A recent project completed with glass and marine propellers.
This glass was too good to be 'just a sample' waiting to be dumped. So I asked if I could have it. Essentially, Fire & Ice is a sculpture made from a found object.
I didn't specify this glass, I didn't pick the colours, I just saw the beauty in it waiting to be shown.
A few early sketches below, trying to work out what I could do with these two pieces of dichroic glass.
We developed a clamping system to hold the glass in place. The system works by applying pressure evenly from the sides using steel plates. A solid 10mm plate on the back and 2 x 5mm on the face side. Two screws with a ‘wedge nut’ design pulls inwards when tightening.
The end result gives a rich glow in low light at night.
The First Sculpture competition I entered was the Brookfield Show Sculpture section. Only a few kilometers away from my home.
This was where I met Ros Haydon and Judy Hamilton from Sculptors Queensland. They were asked to re-introduce sculpture back into the Brookfield show.
Fire and Ice breaks away from traditional sculptural materials, making excellent use of the strength and solidity of cement in the base while the glass pillars are used to reflect the ever changing colours of the atmosphere.Considerable thought has been given to the shape of the void between the glass pillars. It is this void that completes the sculpture, anchoring the piece to its environment.The stainless steel band acts as an effective ligament between the glass and the cement base.Derek Johnston - Judge at the Brookfield Sculpture Show
Fire and ice is a sculpture made with dichroic glass. The glass glows red when facing a dominant light source, the reverse will always be blue.
The Sculpture Experience Fire and Ice is best positioned facing east in a large foyer or courtyard. The effect will then show blue glass in the morning when the sun is rising behind it. When the sun sets in the west and the light of the house/building shines towards the sculpture, a red glow will appear. Changing your viewing angle will also result in colour changes, for example moving up or down stairs and looking at the glass from another height.
The negative space (cut out area) in the 2 panels of glass, forms a superellipse. This ellipse is also called a "Lamé Curve", the shape between a square and a circle (sometimes nicknamed a "squircle"). I was fascinated with this shape, and was looking for an opportunity to use it in my sculptures, it was just so different. Now, I see it quite often around me, for example the yellow plastic container inside a Kinder Surprise chocolate egg or designer table tops. The curve I chose for Fire and Ice was set to n=2.6
The glass is 20mm structural laminated GJ ColourShift dichroic glass, made by G.James. This glass is strong enough stand frameless, grouted into the concrete plinth. It can withstand being outdoors, but an indoor setting will prolong the life of the sculpture.

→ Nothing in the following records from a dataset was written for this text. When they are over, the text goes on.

(* ===== verification/IoTasks.v ===== *)
(** * The commands of [io] as tasks

    The commands that forward the standard input are several tasks that run
    beside each other ([async_std::task::spawn] in [robonomics/cli/src] and
    [robonomics/io/src]), with an unbounded channel between them, and the process
    ends with its main task.  [IoCli] has what the main task does with the lines as
    one sequence; here the tasks take their steps in any order.

    [io write datalog], [launch] and [ipfs], and [io read ipfs]: a reader puts the
    lines into a channel, and the main task takes them out, asks the node and
    prints.  Every schedule ends, and does what the command of [IoCli] does at some
    pace.

    [io write pubsub]: the main task reads the lines into a channel, a publisher
    takes them out and queues them for the worker of [Gossip], and the worker
    publishes.  What is published is a beginning of the input, in order, but the
    process does not wait for it. *)
From stdpp Require Import prelude gmap strings list relations.
From Stdlib Require Import ZArith Lia.
From S2P Require Import Prelude Frame Codec Vanity Text Client Gossip GossipFacts Streams IoCli.
From S2P Require Import Discovery.
Local Open Scope list_scope.

(** ** The reader and the main task *)
Section pipeline.
(** An item of the input, of type [A0], is sent as [g] makes it; the main task
    computes [f] of what it takes and sends the result to the sink; [W] is what the
    main task changes.  [pends]: the future of [f] may be pending, which that of a
    blocking call is not. *)
Context {W E A0 A B : Type}.
Context (pends : bool) (g : A0 -> A) (f : A -> SE W E B) (sink : Sink W E B).
(** What a node does by itself: it includes the first of the extrinsics of an
    account; whatever else the chain does, but for the account [a]; and, when the
    pool forgets extrinsics at all, it forgets one. *)
Inductive node_step (drops : Prop) a : Node -> Node -> Prop :=
| includes ch h l1 b c l2 : b ∉ l1.*1 -> runtime_call_ok raw (signed b) ch c ->
    node_step drops a (mkNode ch h (l1 ++ (b, c) :: l2))
      (mkNode (run (signed b) c ch).2 (h ++ [mkHappened (signed b) c (now (others ch))]) (l1 ++ l2))
| elsewhere ch h hs ch' l : step ch hs ch' ->
    Forall (fun x => ensure_signed (origin x) <> Ok a) hs ->
    node_step drops a (mkNode ch h l) (mkNode ch' (h ++ hs) l)
| forgets ch h l1 x l2 : drops ->
    node_step drops a (mkNode ch h (l1 ++ x :: l2)) (mkNode ch h (l1 ++ l2)).

(** *** The node as the client sees it

    Connecting, or the reason why not; the pool's refusal of an extrinsic; the
    errors of a call the chain does not have or cannot read; the hash of an
    extrinsic; and what the node does until it gets to the request. *)
Context (connect : string -> Node -> result SubxtError unit).
Context (refusal : AccountId -> call_t -> Node -> option SubxtError).
Context (no_such_call undecodable : SubxtError).
Context (hash_of : AccountId -> call_t -> Node -> Hash).
Context (progress : Node -> Node).
(** [PairSigner]: the account of a key pair. *)
Context (account : P -> AccountId).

Visual effects involving movement and light has an appeal with me. Which is why this glass caught my eye, it reminds me of the fluid movement of water and the opposite side of fire. The effect will continue to change and surprise you.
After the Brookfield Sculpture Show I entered it into the Sculptors QLD Yearly exhibition at Mt. Coot-Tha Botanical Gardens. Unfortunately my work was out of contention for any prizes because I won first prize at Brookfield. However I asked the judge Simone Oriti to give me feedback.
With Jaco’s work I appreciated the simplicity of forms/shapes and the subtle change of the glass colour. The silhouette of negative space also worked well in the setting in terms of framing some of the sculptural plants behind the work. It would also be great to see an even larger scale version of the work, bigger than human scale could create an interesting dynamic between the viewer and the work, hopefully Jaco gets an opportunity to explore this down the track.Simone Oriti
Program Manager UAP - Judge at Sculptors QLD Yearly exhibition Mt. Coot-Tha Botanical Gardens.